There can be no doubt that coming even close to meeting the regional 25 x 2025 timeline will require a significant level of active leadership from Guyana. One might even add with a considerable degree of certainty that in the absence of Guyana’s inputs, 25 x 2025 will become much more of a mountain to climb since there can be little doubt that if CARICOM is to reduce its extra-regional food imports by a quarter by 2025 it would be Guyana, to a considerable extent, that would have to ‘step up’ to fill that gap.
This time around, hopefully, the additional ‘clout’ that Guyana possesses as an oil-producing country may add an enhanced measure of traction to President Ali’s position as ‘lead’ Head-of-Government in the Caribbean on food security, never mind the fact that we can never rule out CARICOM’s proclivity for losing its way. If and when that happens it will then be up to President Ali to put his negotiating skills to work to contribute to the settling of such differences in order to salvage the wider objective.

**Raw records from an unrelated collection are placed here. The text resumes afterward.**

Lemma assoc_rsp_elems_run c m pkt_len : bytes_ok m -> zlen (default_supported_mcs_set c) = 16 ->
  pkt_len + 257 <= zlen m -> forall fuel i s, elems_ok s -> 0 <= i -> pkt_len - i <= Z.of_nat fuel ->
  benign m i pkt_len -> exists s', assoc_rsp_elems c fuel m i pkt_len s = Done s' /\ elems_ok s'.
Proof.
  intros Hm Hd Hl. induction fuel as [|fuel IH]; intros i s Hs Hi Hf Hb; cbn [assoc_rsp_elems];
    destruct (Z.ltb_spec i pkt_len); try (by exists s); [lia|].
  pose proof (ld0_u8 m (i + 1) Hm). assert (ldr m (i + 1) = Done (ld0 m (i + 1))) as El by (apply ldr_ok; lia).
  destruct (assoc_rsp_elem_done c m i s) as (s' & -> & Hs'); [done..|lia| | |].
  { intros E. by apply (proj1 (Hb i (walk_here m i) ltac:(lia)) E). }
  { intros E. by apply (proj2 (Hb i (walk_here m i) ltac:(lia))). }
  rewrite done_bind, El, done_bind. apply IH; [done|lia..|].
  intros p Hw. apply Hb. by eapply walk_next.
Qed.

(** C22: An association response in a receive buffer with 257 bytes behind the frame, whose
    elements (anything else about them may be wrong) include no Wi-Fi Display element and no
    HT capabilities longer than 32 bytes: the walk over its elements ends, accesses nothing
    outside the buffer and the arrays of the driver, and keeps the sizes of these. *)
Theorem assoc_rsp_elems_safe c m i pkt_len s : bytes_ok m -> zlen (default_supported_mcs_set c) = 16 -> 0 <= i ->
  pkt_len + 257 <= zlen m -> elems_ok s -> benign m i pkt_len ->
  exists s', assoc_rsp_elems c (Z.to_nat pkt_len) m i pkt_len s = Done s' /\ elems_ok s'.
Proof. intros. apply assoc_rsp_elems_run; try done. lia. Qed.

(** ** A check for [benign] *)

Fixpoint benignb (fuel : nat) (m : bytes) (i pkt_len : Z) : bool :=
  if i <? pkt_len then
    match fuel with
    | O => false
    | S fuel =>
        match ldr m i, ldr m (i + 1), rdr m (i + 2) 4 with
        | Done id, Done len, Done oui =>
            (0 <=? len) && (negb (id =? _HT_CAPABILITY_IE_) || (len <=? sizeof_HT_caps)) &&
            (negb (id =? _VENDOR_SPECIFIC_IE_) || negb (bool_decide (oui = WFD_OUI))) &&
            benignb fuel m (i + (len + 2)) pkt_len
        | _, _, _ => false
        end
    end
  else true.

Lemma walk_forward m i p : bytes_ok m -> walk m i p -> i <= p.
Proof.
  intros Hm. induction 1 as [i|i j len E _ IH]; [lia|]. assert (is_u8 len) by
    (unfold ldr, ld in E; destruct (_ && _); [injection E as <-; by apply (ld0_u8 m (i + 1))|done]). lia.
Qed.
Lemma benignb_sound m pkt_len : bytes_ok m -> forall fuel i, benignb fuel m i pkt_len = true -> benign m i pkt_len.
Proof.
  intros Hm. induction fuel as [|fuel IH]; intros i Hb p Hw Hp; cbn [benignb] in Hb;
    pose proof (walk_forward _ _ _ Hm Hw); rewrite (proj2 (Z.ltb_lt i pkt_len)) in Hb by lia; [done|].
  destruct (ldr m i) as [id| |] eqn:Ei, (ldr m (i + 1)) as [len| |] eqn:El; try done.
  destruct (rdr m (i + 2) 4) as [oui| |] eqn:Eo; try done.
  apply andb_prop in Hb as [Hb Hnext]. apply andb_prop in Hb as [Hb Hwfd]. apply andb_prop in Hb as [_ Hht].
  inversion Hw as [|? ? len' El' Hw' Ea Ec]; subst.
  - rewrite Ei, El, Eo. split.
    + intros [= ->] ? [= <-]. by apply Z.leb_le.
    + intros [= ->] [= ->]. done.
  - rewrite El in El'. injection El' as <-. by apply (IH _ Hnext).
Qed.

(** ** Examples *)

Definition ex_elem_cfg : elem_cfg := ElemCfg true true true false RF_2T2R (replicate 16 0xff).
Definition ex_elems : sta_elems :=
  StaElems false (replicate 18 0) false ([0x6e; 0x08; 0x17] ++ replicate 4 0xff ++ replicate 25 0) false (replicate 22 0)
    (HtPriv 2 2 3) false (VhtPriv 2 2 3 true 0 [0; 0] 0) (false, 0) 0.
(** HT capabilities that allow 40 MHz but not the short guard interval, a smaller A-MPDU, and
    one chain; then WMM parameters. *)
Definition ex_rsp_elems : bytes :=
  encode [(45, [0x2e; 0x00; 0x1a; 0xff; 0] ++ replicate 21 0); (221, WMM_PARA_OUI ++ replicate 18 7)].
Definition ex_rsp_frame (els : bytes) : bytes := replicate 30 0 ++ els ++ replicate 257 0.

Lemma ht_caps_negotiated_witness : exists s', HT_caps_handler ex_elem_cfg (ex_rsp_frame ex_rsp_elems) 30 ex_elems = Done s' /\
  take 5 (HT_caps s') = [0x2e; 0x00; 0x1a .& 3 .| 0x18; 0xff; 0].
Proof.
  assert (exists s', HT_caps_handler ex_elem_cfg (ex_rsp_frame ex_rsp_elems) 30 ex_elems = Done s' /\ zlen (HT_caps s') = sizeof_HT_caps /\
    ld0 (HT_caps s') 0 = 0x2e) as (s' & E & _ & _).
  { destruct (ht_caps_negotiated ex_elem_cfg (ex_rsp_frame ex_rsp_elems) 30 ex_elems 26) as [H _];
      [vm_compute; congruence..|]. destruct H as (s' & E & _ & Hz & Hk & _); [vm_compute; congruence|]. exists s'. split_and!; [done..|].
    rewrite Hk by (vm_compute; first [by split|congruence]). vm_compute. reflexivity. }
  exists s'. split; [done|]. vm_compute in E. injection E as <-. vm_compute. reflexivity.
Defined.

Lemma assoc_rsp_elems_safe_witness : exists s',
  assoc_rsp_elems ex_elem_cfg (Z.to_nat (30 + zlen ex_rsp_elems)) (ex_rsp_frame ex_rsp_elems) 30 (30 + zlen ex_rsp_elems) ex_elems
    = Done s' /\ elems_ok s'.
Proof.
  assert (bytes_ok (ex_rsp_frame ex_rsp_elems)) as Hm by (apply bytes_ok_spec; vm_compute; reflexivity).
  apply (assoc_rsp_elems_safe ex_elem_cfg (ex_rsp_frame ex_rsp_elems) 30 (30 + zlen ex_rsp_elems) ex_elems);
    [exact Hm|vm_compute; congruence..|vm_compute; by split_and!|].
  apply (benignb_sound _ _ Hm 100). vm_compute. reflexivity.
Defined.

(** A Wi-Fi Display element longer than 126 bytes overflows the local copy of it, and a device
    information attribute of more than ten bytes the local copy of that. *)
Example wfd_element_overflows :
  WFD_info_handler (ex_rsp_frame (encode [(221, WFD_OUI ++ replicate 123 0)])) 30 ex_elems = OutOfBounds /\
  WFD_info_handler (ex_rsp_frame (encode [(221, WFD_OUI ++ [0; 0; 11] ++ replicate 11 0)])) 30 ex_elems = OutOfBounds /\
  WFD_info_handler (ex_rsp_frame (encode [(221, WFD_OUI ++ [0; 0; 6; 0; 17; 28; 68; 1; 44])])) 30 ex_elems =
    Done (set_peer_port 7236 ex_elems).
Proof. vm_compute. by split_and!. Qed.

(** Joining again, with the parameters that are stored from the last time, leaves WMM off. *)
Example wmm_stays_off :
  let m := ex_rsp_frame (encode [(221, WMM_PARA_OUI ++ replicate 18 7)]) in
  WMM_param_handler ex_elem_cfg m 30 ex_elems = Done (set_wmm true (replicate 18 7) ex_elems) /\
  (let again := set_wmm false (replicate 18 7) ex_elems in WMM_param_handler ex_elem_cfg m 30 again = Done again).
Proof. vm_compute. by split. Qed.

President Ali’s other key mission in this regard would be to ‘engineer’ the re-make of the relevant domestic infrastructure, notably in the agriculture sector, in order to better equip it to provide an adequate response to its broader regional responsibility.
By placing himself at the forefront of the region’s 25 x 2025 initiative President Ali would appear to have demonstrated a preparedness to serve as its Bell Crier and while it is early days yet the move could enhance his stature as a leader in the region. Indeed, it could hardly have been by accident that his address to the CARICOM Summit in Paramaribo turned out to be, in large measure, a ‘hard sell’ for 25 x 2025 and by extension for regional food security.
Up until now CARICOM has found the ambition of accomplishing the goal of regional food security to be a decidedly elusive one. This, regional analysts believe has been, in large measure, a function of the Community’s enduring propensity for confusing high-sounding rhetoric with practical action. Over the years the region’s food security terrain had become strewn with exaggerated ambitions which have vanished as quickly as they have materialized once their implementation were fully thought through. Indeed, without even bothering to give those ambitions what we in Guyana describe as a ‘decent sendoff’ the various member counties quickly re-directed their attention to their myriad domestic preoccupations.
Force of circumstances, however, continually drive us back to ‘first base.’ This time around we are confronted by the reality of a much more severe global food crisis to which can now be added issues like aggravated climate change challenges that place stricter limits on agriculture in some Caribbean countries, the protracted underdevelopment of the region’s agro-processing sector, nutrition-related challenges in the region linked to diet-related considerations and more recently, region-wide setbacks in agriculture linked to the global Covid-19 crisis.
In Paramaribo, President Ali appeared prepared to go out on a proverbial limb, ‘swinging’ for 25 x 2025 and seeking to urge his colleagues to embrace his enthusiasm. In so doing one feels that President Ali was seeking not just to rally the rest of the region behind the 25 x 2025 goal but also to incrementally enhance his own credentials as the region’s ‘point man’ on food security. He can hardly be faulted there.